- Costello
- Coordinates: 20°55′13″S 136°46′52″E﻿ / ﻿20.9203°S 136.781°E
- Population: 12 (2016 census)
- • Density: 0.000306/km^{2} (0.00079/sq mi)
- Established: 4 April 2007
- Postcode(s): 0872
- Area: 39,159 km^{2} (15,119.4 sq mi)
- Time zone: ACST (UTC+9:30)
- Location: 1,175 km (730 mi) SE of Darwin
- LGA(s): Barkly Region
- Territory electorate(s): Barkly
- Federal division(s): Lingiari
| Mean max temp | Mean min temp | Annual rainfall |
| 31.0 °C 88 °F | 14.6 °C 58 °F | 286.9 mm 11.3 in |
Suburbs around Costello:
| Tablelands | Tablelands Ranken | Queensland |
| Warumungu Davenport Sandover | Costello | Queensland |
| Sandover | Sandover Anatye | Queensland |
- Footnotes: Adjoining localities

= Costello, Northern Territory =

Costello is a locality in the Northern Territory of Australia located in the territory's east adjoining the border with the state of Queensland about 1057 km south-east of the territory capital of Darwin.
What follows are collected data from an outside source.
Lemma new_root_entries src p m i :
  src mod 4096 = 0 -> p mod 4096 = 0 -> src <> p -> bytes_ok m -> 0 <= i < 512 ->
  entry (copy_kernel_entries src p (zero_page m p)) p i = if decide (i = 1) then 0 else entry m src i.
Proof.
  intros Hs Hp Hne Hm Hi.
  assert (Hz : forall t j, t mod 4096 = 0 -> 0 <= j < 512 ->
    entry (zero_page m p) t j = if decide (t = p) then 0 else entry m t j).
  { intros t j Ht Hj. unfold entry. rewrite rd64_zero_page; [|done|Z.to_euclidean_division_equations; lia].
    apply decide_ext. Z.to_euclidean_division_equations. lia. }
  unfold copy_kernel_entries. change (seqZ 0 512) with (seqZ 0 (Z.of_nat 512)).
  rewrite copy_entries_spec; [|done|done|done|lia|lia|done|].
  - rewrite !Hz by done. rewrite (decide_True (P := p = p)) by done. rewrite (decide_False (P := src = p)) by done.
    destruct (decide (i = 1)) as [->|H1]; [by rewrite decide_False by tauto|].
    destruct (decide (entry m src i = 0)) as [E|E]; [by rewrite decide_False by tauto | by rewrite decide_True by lia].
  - intros j Hj. rewrite Hz by done. case_decide; [lia|]. unfold entry, rd64.
    pose proof (rd_le_range 8 m (src + 8 * j) Hm) as Hrd. by change (256 ^ Z.of_nat 8) with (2^64) in Hrd.
Qed.

Lemma create_ok k id k' :
  create k = Ok (id, k') ->
  exists p f, allocate_frame (k_frames k) = (Some p, f) /\ id = Z.of_nat (slot_for (k_domains k)) /\
    k_mem k' = copy_kernel_entries (cpu_cr3 (k_sched k)) p (zero_page (k_mem k) p) /\ k_frames k' = f /\
    k_domains k' = (let i := slot_for (k_domains k) in
                    if (i <? length (k_domains k))%nat then <[i := Some (mk_domain id p)]> (k_domains k)
                    else k_domains k ++ [Some (mk_domain id p)]) /\
    k_caps k' = k_caps k /\ k_boxes k' = k_boxes k /\ k_sched k' = k_sched k /\ k_pagers k' = k_pagers k /\
    k_irq k' = k_irq k /\ k_net k' = k_net k /\ k_pending k' = k_pending k /\ k_keys k' = k_keys k /\ k_log k' = k_log k.
Proof.
  unfold create. rewrite bind_gets. intros H. apply M_bind_ok in H as (d & k1 & H1 & H).
  rewrite bind_modify in H. injection H as <- <-. unfold domain_new in H1.
  apply M_bind_ok in H1 as (o & k2 & H2 & H1). unfold on_frames in H2.
  destruct (allocate_frame (k_frames k)) as [o' f] eqn:Ea. injection H2 as <- <-.
  destruct o' as [p|]; [|done]. rewrite bind_modify in H1. injection H1 as <- <-. exists p, f.
  split; [done|]. split; [done|]. cbn [k_domains set_mem set_frames].
  destruct (_ <? _)%nat; repeat (split; [reflexivity|]); reflexivity.
Qed.

Lemma slot_for_spec ds :
  (forall i, (i < slot_for ds)%nat -> exists d, ds !! i = Some (Some d)) /\
  (ds !! slot_for ds = None \/ ds !! slot_for ds = Some None) /\ (slot_for ds <= length ds)%nat.
Proof.
  unfold slot_for. destruct (position is_none ds) as [n|] eqn:E.
  - apply position_Some in E as [(x & Hx & Hn) Hlow]. destruct x; [done|]. split; [|split; [by right|]].
    + intros i Hi. pose proof (lookup_lt_Some _ _ _ Hx). destruct (lookup_lt_is_Some_2 ds i) as [[d|] Hd]; [lia|eauto|].
      by specialize (Hlow i None Hi Hd).
    + apply lookup_lt_Some in Hx. lia.
  - rewrite position_None in E. split; [|split; [left; by apply lookup_ge_None|done]].
    intros i Hi. destruct (lookup_lt_is_Some_2 ds i Hi) as [[d|] Hd]; [eauto|]. by specialize (E i None Hd).
Qed.

(** C37. A new domain starts with an empty user space and the shared kernel mappings. [create]
    returns the lowest id that was not alive (so never the id of a live domain, and a boot
    domain's id only if that domain is dead); its page-table root is a frame that was free; no
    user address translates in it, while each of the other 511 top-level entries equals that of
    the active root; and the slots of all other domains are unchanged. *)
Theorem create_isolated k id k' :
  create k = Ok (id, k') -> bytes_ok (k_mem k) -> cpu_cr3 (k_sched k) mod 4096 = 0 ->
  ~ is_free (k_frames k) (cpu_cr3 (k_sched k) / FRAME_SIZE) ->
  is_alive id k = false /\ (forall d, 0 <= d < id -> is_alive d k = true) /\
  (forall d, d <> id -> lookupZ (k_domains k') d = lookupZ (k_domains k) d) /\
  exists root, lookupZ (k_domains k') id = Some (Some (mk_domain id root)) /\
    is_free (k_frames k) (root / FRAME_SIZE) /\ ~ is_free (k_frames k') (root / FRAME_SIZE) /\
    (forall v, is_user_address v = true -> walk (k_mem k') root v = None) /\
    (forall i, 0 <= i < 512 -> i <> 1 -> entry (k_mem k') root i = entry (k_mem k) (cpu_cr3 (k_sched k)) i).
Proof.
  intros H Hm Ha Hused. apply create_ok in H as (p & f & Hal & Hid & Hmem & Hf & Hd & _).
  apply allocate_frame_Some in Hal as (idx & Hidx & Hp & Hfree & _ & Hf').
  assert (Hpa : p mod 4096 = 0) by (subst p; unfold FRAME_SIZE; apply Z.mod_mul; lia).
  assert (Hpi : p / FRAME_SIZE = idx) by (subst p; unfold FRAME_SIZE; apply Z.div_mul; lia).
  assert (Hne : cpu_cr3 (k_sched k) <> p) by (intros E; rewrite E, Hpi in Hused; exact (Hused Hfree)).
  destruct (slot_for_spec (k_domains k)) as (S1 & S2 & S3). cbv zeta in Hd.
  set (n := slot_for (k_domains k)) in *. subst id.
  split; [|split; [|split; [|exists p; split; [|split; [|split; [|split]]]]]].
  - unfold is_alive. rewrite lookupZ_nat. by destruct S2 as [->| ->].
  - intros d Hd'. destruct (S1 (Z.to_nat d)) as [x Hx]; [lia|]. unfold is_alive.
    assert (lookupZ (k_domains k) d = Some (Some x)) as -> by (apply lookupZ_Some; split; [lia|done]). done.
  - intros d Hne'. rewrite Hd. destruct (Nat.ltb_spec n (length (k_domains k))) as [Hlt|Hge].
    + assert (<[n:=Some (mk_domain (Z.of_nat n) p)]> (k_domains k) =
              insertZ (k_domains k) (Z.of_nat n) (Some (mk_domain (Z.of_nat n) p))) as ->.
      { unfold insertZ. rewrite (proj2 (Z.leb_le _ _)), (proj2 (Z.ltb_lt _ _)) by lia. cbn. by rewrite Nat2Z.id. }
      by apply lookupZ_insertZ_ne.
    + unfold lookupZ. rewrite length_app. cbn [length]. destruct (Z.leb_spec 0 d); cbn [andb]; [|done].
      destruct (Z.ltb_spec d (Z.of_nat (length (k_domains k)))).
      * rewrite (proj2 (Z.ltb_lt _ _)) by lia. apply lookup_app_l. lia.
      * rewrite (proj2 (Z.ltb_ge _ _)) by lia. done.
  - rewrite Hd, lookupZ_nat. destruct (Nat.ltb_spec n (length (k_domains k))); [by apply list_lookup_insert_eq|].
    assert (n = length (k_domains k)) as -> by lia. by rewrite lookup_app_r, Nat.sub_diag by lia.
  - by rewrite Hpi.
  - rewrite Hf, Hpi, Hf'. unfold is_free. cbn [FRAME_BITMAP with_free with_bitmap].
    rewrite bitmap_test_set, decide_True by done. discriminate.
  - intros v Hv. unfold walk, p4_index. unfold is_user_address in Hv. apply Z.eqb_eq in Hv.
    rewrite Hv, Hmem, new_root_entries; [reflexivity | assumption | assumption | assumption | assumption | lia].
  - intros i Hi Hi1. rewrite Hmem, new_root_entries by done. by rewrite decide_False.
Qed.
The locality consists of the following land (from north to south, then west to east):
1. The Wakaya Aboriginal Lands Trust and land described as NT Portion 4246
2. The Arruwurra Aboriginal Corporation, NT Portions 4247, 581, 1094 and 1095, and the Argadargada pastoral lease and,
3. The Georgina Downs and Lake Nash pastoral leases
The locality fully surrounds the localities of Alpurrurulam and Canteen Creek. As of 2020, it has an area of 39159 km2.

The locality's boundaries and name were gazetted on 4 April 2007. Its name is derived from the mountain range which was named in June 1989 as the Costello Range after John Costello, a pastoralist who established the Lake Nash Station in 1890 after moving his cattle from the Valley of the Springs Station which was located on the course of the Limmen Bight River.

Costello includes the following places listed on the Northern Territory Heritage Register – the Eldo Rocket Shelters Annitowa and the Eldo Rocket Shelters Argadargada.

The 2016 Australian census which was conducted in August 2016 reports that Costello had a population of 12 people.

Costello is located within the federal division of Lingiari, the territory electoral division of Barkly and the local government area of the Barkly Region.